Collected data
^^^^^^^^^^^^^^^^

(** * AFFiNE cloud sync storage (workspace-impl/src/cloud/sync.ts)

    A shallow embedding of [AffineSyncStorage] and [AffineStaticSyncStorage].
    The two classes are written against collaborators that live outside the
    file: the socket.io channel, the base64 helpers, the cleanup service, the
    logger and [fetch].  Client code is embedded as programs of a small free
    monad whose operations are the calls made on those collaborators; the
    collaborators themselves are interpreted by a model of the socket's
    listener registry. *)

From Stdlib Require Import ZArith NArith Ascii String Strings.Byte.
From stdpp Require Import base option list strings gmap fin_maps.

#[local] Set Warnings "-register-all,-clear-no-such-hyp".

(** ** JavaScript values carried by fields typed [any] *)

Inductive jsval : Type :=
| JUndefined
| JNull
| JBool (b : bool)
| JNum (z : Z)
| JStr (s : string)
| JObj (fields : list (string * jsval)).

(** Truthiness, as tested by [if (v)] and [v ? a : b].  Numbers are the
    integers only, so the one falsy number is zero. *)
Definition truthy (v : jsval) : bool :=
  match v with
  | JUndefined | JNull => false
  | JBool b => b
  | JNum z => negb (Z.eqb z 0)
  | JStr s => negb (String.eqb s "")
  | JObj _ => true
  end.

(** Own-property lookup in an object literal. *)
Fixpoint field (k : string) (fs : list (string * jsval)) : jsval :=
  match fs with
  | [] => JUndefined
  | (k', v) :: fs => if String.eqb k k' then v else field k fs
  end.

(** [v === 'literal'] for a string literal. *)
Definition strict_eq_str (v : jsval) (lit : string) : bool :=
  match v with
  | JStr s => String.eqb s lit
  | _ => false
  end.

(** ** Failures *)

(** [Error m] is [new Error(m)]: it records the constructor's argument; the
    message the error object keeps is only the string conversion of it,
    which [error_message] gives.  [TypeError] is what a property read on
    [undefined] or [null] throws, [TimeoutError] the rejection of a timed
    request that received no acknowledgement. *)
Inductive exn : Type :=
| Error (message : jsval)
| TypeError
| TimeoutError.

Inductive outcome (A : Type) : Type :=
| Resolved (a : A)
| Rejected (e : exn).
Arguments Resolved {A} a.
Arguments Rejected {A} e.

(** Whether an object literal has a property [k] of its own. *)
Definition has_own (k : string) (fs : list (string * jsval)) : bool :=
  existsb (λ kv : string * jsval, String.eqb k kv.1) fs.

(** The message an [Error] keeps of the argument it was made of: none for
    [undefined], the text itself for a text, and for an object the
    conversion [String(object)], which is ['[object Object]'] whatever the
    object holds (unless it has a [toString] of its own, which is no
    function in a reply and makes the conversion throw).  [None] where the
    conversion is not modelled (numbers, booleans, [null], such objects)
    and for the failures that have no argument. *)
Definition error_message (e : exn) : option string :=
  match e with
  | Error JUndefined => Some ""
  | Error (JStr s) => Some s
  | Error (JObj fs) => if has_own "toString" fs then None
                       else Some "[object Object]"
  | _ => None
  end.

(** The message of the failure of a call, when it failed with one. *)
Definition failure_message {A} (r : outcome A) : option string :=
  match r with
  | Rejected e => error_message e
  | Resolved _ => None
  end.

(** ** Wire data *)

Definition bytes := list byte.
Abbreviation fnref := nat (only parsing).
Abbreviation callback := nat (only parsing).

(** The broadcast carried by ['server-updates']. *)
Record message : Type := Message {
  m_workspaceId : string;
  m_guid : string;
  m_updates : list string;
}.

(** Request payloads of the two acknowledged events. *)
Inductive payload : Type :=
| DocLoad (workspaceId guid : string) (stateVector : option string)
| ClientUpdate (workspaceId guid : string) (updates : list string).

(** [{ error: any } | { data: { missing: string; state: string } }] *)
Inductive load_response : Type :=
| LoadError (error : jsval)
| LoadData (missing : string) (state : option string).

(** [{ error?: any; data: any }]; an absent [error] reads as [undefined]. *)
Record update_response : Type := UpdateResponse {
  u_error : jsval;
  u_data : jsval;
}.

Definition response_of (p : payload) : Type :=
  match p with
  | DocLoad _ _ _ => load_response
  | ClientUpdate _ _ _ => update_response
  end.

(** What the code reads of a [fetch] response.  [ok] is the Fetch
    standard's: the status is in the range 200 to 299. *)
Record http_response : Type := HttpResponse {
  status : Z;
  body : bytes;
}.

Definition ok (r : http_response) : bool :=
  (200 <=? status r)%Z && (status r <=? 299)%Z.

(** The value [pull] resolves to when the document exists. *)
Record pull_result : Type := PullResult {
  data : bytes;
  state : option bytes;
}.

(** ** Function objects

    Every arrow function of the source is a closure with its own identity;
    the socket compares listeners by reference.  A closure records what it
    captures. *)
Inductive closure : Type :=
| HandleConnect
| CleanupHook (handleConnect : fnref)
| HandleUpdate (cb : callback)
| HandleDisconnect (handleUpdate : fnref) (disconnect : callback)
| Unsubscribe (handleUpdate handleDisconnect : fnref).

(** The argument an event hands to its listeners. *)
Inductive args : Type :=
| NoArgs
| Reason (reason : string)
| Broadcast (m : message).

(** ** Operations on the collaborators

    The calls the clients make: the creation of a function object, the
    socket's [on], [off], [emit], [connected], [connect] and
    [timeout(ms).emitWithAck], the cleanup service's [add], the consumer's
    two callbacks, the logger, and [fetch(url, { priority })], a GET. *)

Inductive op : Type :=
| NewClosure (c : closure)
| SocketOn (ev : string) (f : fnref)
| SocketOff (ev : string) (f : fnref)
| SocketEmit (ev : string) (arg : string)
| SocketConnected
| SocketConnect
| SocketEmitWithAck (timeout : Z) (ev : string) (p : payload)
| CleanupAdd (f : fnref)
| CallUpdate (cb : callback) (docId : string) (update : bytes)
| CallDisconnect (cb : callback) (reason : string)
| LoggerDebug (tag : string)
| LoggerError (tag : string)
| Fetch (url : string) (priority : string).

Definition op_res (o : op) : Type :=
  match o with
  | NewClosure _ => fnref
  | SocketConnected => bool
  | SocketEmitWithAck _ _ p => outcome (response_of p)
  | Fetch _ _ => outcome http_response
  | _ => unit
  end.

(** ** Programs *)

Inductive prog (A : Type) : Type :=
| Ret (a : A)
| Throw (e : exn)
| Do (o : op) (k : op_res o → prog A).
Arguments Ret {A} a.
Arguments Throw {A} e.
Arguments Do {A} o k.

Fixpoint bind {A B} (p : prog A) (f : A → prog B) : prog B :=
  match p with
  | Ret a => f a
  | Throw e => Throw e
  | Do o k => Do o (λ r, bind (k r) f)
  end.

#[export] Instance prog_ret : MRet prog := @Ret.
#[export] Instance prog_bind : MBind prog := λ A B f p, bind p f.

Definition perform (o : op) : prog (op_res o) := Do o Ret.

(** [await] of a promise: a rejection is thrown at the [await]. *)
Definition await {A} (p : prog (outcome A)) : prog A :=
  r ← p; match r with Resolved a => Ret a | Rejected e => Throw e end.

Fixpoint forEach {A} (l : list A) (f : A → prog unit) : prog unit :=
  match l with
  | [] => Ret tt
  | x :: l => f x;; forEach l f
  end.

(** [v.k] for [k] one of [code], [message]: a read on [undefined] or [null]
    throws, a primitive has no such property. *)
Definition get (v : jsval) (k : string) : prog jsval :=
  match v with
  | JUndefined | JNull => Throw TypeError
  | JObj fs => Ret (field k fs)
  | _ => Ret JUndefined
  end.

(** ** The collaborators *)

(** Modelled from the spec: the Channel Handle (the socket.io socket) and
    the lifecycle registry (the cleanup service), which are not part of the
    file.  The socket is a listener registry keyed by event name: [on]
    appends a listener, [off] removes a listener by reference and is a no-op
    when it is not registered, and an event calls the listeners registered
    when it fires, in registration order, each once.  [emit] sends to the
    remote peer and runs no local listener; [connect] only asks for a
    connection, which a later connect event reports.  The cleanup service
    keeps the callbacks it is given and calls them at teardown.  [heap]
    holds the function objects created so far; a reference is an index
    into it. *)
Record world : Type := World {
  connected : bool;
  callbacks : gmap string (list fnref);
  heap : list closure;
  hooks : list fnref;
}.

Definition listeners (w : world) (ev : string) : list fnref :=
  default [] (callbacks w !! ev).

Fixpoint remove_first (f : fnref) (l : list fnref) : list fnref :=
  match l with
  | [] => []
  | g :: l => if Nat.eqb g f then l else g :: remove_first f l
  end.

(** Modelled from the spec: [socket.on(ev, f)]. *)
Definition socket_on (ev : string) (f : fnref) (w : world) : world :=
  World (connected w) (<[ev := listeners w ev ++ [f]]> (callbacks w))
        (heap w) (hooks w).

(** Modelled from the spec: [socket.off(ev, f)]. *)
Definition socket_off (ev : string) (f : fnref) (w : world) : world :=
  match callbacks w !! ev with
  | Some l => World (connected w) (<[ev := remove_first f l]> (callbacks w))
                    (heap w) (hooks w)
  | None => w
  end.

Definition set_connected (b : bool) (w : world) : world :=
  World b (callbacks w) (heap w) (hooks w).

(** What the remote side answers: to an acknowledged request within its
    time bound (a rejection when the bound elapses), and to a [fetch]. *)
Record remote : Type := Remote {
  acknowledge : string → ∀ p : payload, outcome (response_of p);
  respond : string → outcome http_response;
}.

Definition silent : remote :=
  Remote (λ _ _, Rejected TimeoutError) (λ _, Rejected TimeoutError).

(** What an operation returns and the world it leaves. *)
Definition answer (R : remote) (o : op) (w : world) : op_res o * world :=
  match o return op_res o * world with
  | NewClosure c => (length (heap w),
                     World (connected w) (callbacks w) (heap w ++ [c]) (hooks w))
  | SocketOn ev f => (tt, socket_on ev f w)
  | SocketOff ev f => (tt, socket_off ev f w)
  | SocketEmit _ _ => (tt, w)
  | SocketConnected => (connected w, w)
  | SocketConnect => (tt, w)
  | SocketEmitWithAck _ ev p => (acknowledge R ev p, w)
  | CleanupAdd f => (tt, World (connected w) (callbacks w) (heap w) (hooks w ++ [f]))
  | CallUpdate _ _ _ => (tt, w)
  | CallDisconnect _ _ => (tt, w)
  | LoggerDebug _ => (tt, w)
  | LoggerError _ => (tt, w)
  | Fetch url _ => (respond R url, w)
  end.

(** Running a program: its result, the world it leaves and the operations
    it performed, in order. *)
Fixpoint exec {A} (R : remote) (p : prog A) (w : world)
  : outcome A * world * list op :=
  match p with
  | Ret a => (Resolved a, w, [])
  | Throw e => (Rejected e, w, [])
  | Do o k =>
      let '(r, w1) := answer R o w in
      let '(res, w2, t) := exec R (k r) w1 in
      (res, w2, o :: t)
  end.

(** A trace entry: an operation, and the function object that performed it
    ([None] for a method the consumer called). *)
Definition entry : Type := option fnref * op.
Definition trace : Type := list entry.

Definition by_ (who : option fnref) (t : list op) : trace := (who,.) <$> t.

(** ** The client over time

    What happens to a constructed client: the channel connects, disconnects
    with a reason or delivers a ['server-updates'] broadcast; the consumer
    calls [subscribe], a function [subscribe] returned, [pull] or [push]
    (with the reply the remote gives); the cleanup service tears down. *)

Inductive input : Type :=
| SocketConnects
| SocketDisconnects (reason : string)
| ServerUpdates (m : message)
| CallSubscribe (cb disconnect : callback)
| CallHandle (f : fnref)
| Teardown
| CallPull (docId : string) (state : option bytes) (reply : outcome load_response)
| CallPush (docId : string) (update : bytes) (reply : outcome update_response).

Definition replying_load (r : outcome load_response) : remote :=
  Remote (λ _ p, match p return outcome (response_of p) with
                 | DocLoad _ _ _ => r
                 | ClientUpdate _ _ _ => Rejected TimeoutError
                 end)
         (λ _, Rejected TimeoutError).

Definition replying_update (r : outcome update_response) : remote :=
  Remote (λ _ p, match p return outcome (response_of p) with
                 | DocLoad _ _ _ => Rejected TimeoutError
                 | ClientUpdate _ _ _ => r
                 end)
         (λ _, Rejected TimeoutError).

Definition replying_fetch (r : outcome http_response) : remote :=
  Remote (λ _ _, Rejected TimeoutError) (λ _, r).

(** ** Reading a trace *)

(** The operations a given function object performed. *)
Definition ops_by (f : fnref) (t : trace) : list op :=
  omap (λ e : entry, if decide (e.1 = Some f) then Some e.2 else None) t.

(** The arguments of the fire-and-forget emissions of event [ev]. *)
Definition emitted (ev : string) (t : trace) : list string :=
  omap (λ e : entry, match e.2 with
                     | SocketEmit ev' arg => if String.eqb ev' ev then Some arg else None
                     | _ => None
                     end) t.

(** The calls of [socket.connect()]. *)
Definition connect_requests (t : trace) : nat :=
  length (omap (λ e : entry, match e.2 with
                             | SocketConnect => Some tt
                             | _ => None
                             end) t).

^^^^^^^^^^^^^^^^

## ACTIVITY:
Extract the first line above and each line after it up to and including the one with "(** ** JavaScript", please, exactly and with nothing else.

## RESPONSE TO THE TASK:
(** * AFFiNE cloud sync storage (workspace-impl/src/cloud/sync.ts)

    A shallow embedding of [AffineSyncStorage] and [AffineStaticSyncStorage].
    The two classes are written against collaborators that live outside the
    file: the socket.io channel, the base64 helpers, the cleanup service, the
    logger and [fetch].  Client code is embedded as programs of a small free
    monad whose operations are the calls made on those collaborators; the
    collaborators themselves are interpreted by a model of the socket's
    listener registry. *)

From Stdlib Require Import ZArith NArith Ascii String Strings.Byte.
From stdpp Require Import base option list strings gmap fin_maps.

#[local] Set Warnings "-register-all,-clear-no-such-hyp".

(** ** JavaScript values carried by fields typed [any] *)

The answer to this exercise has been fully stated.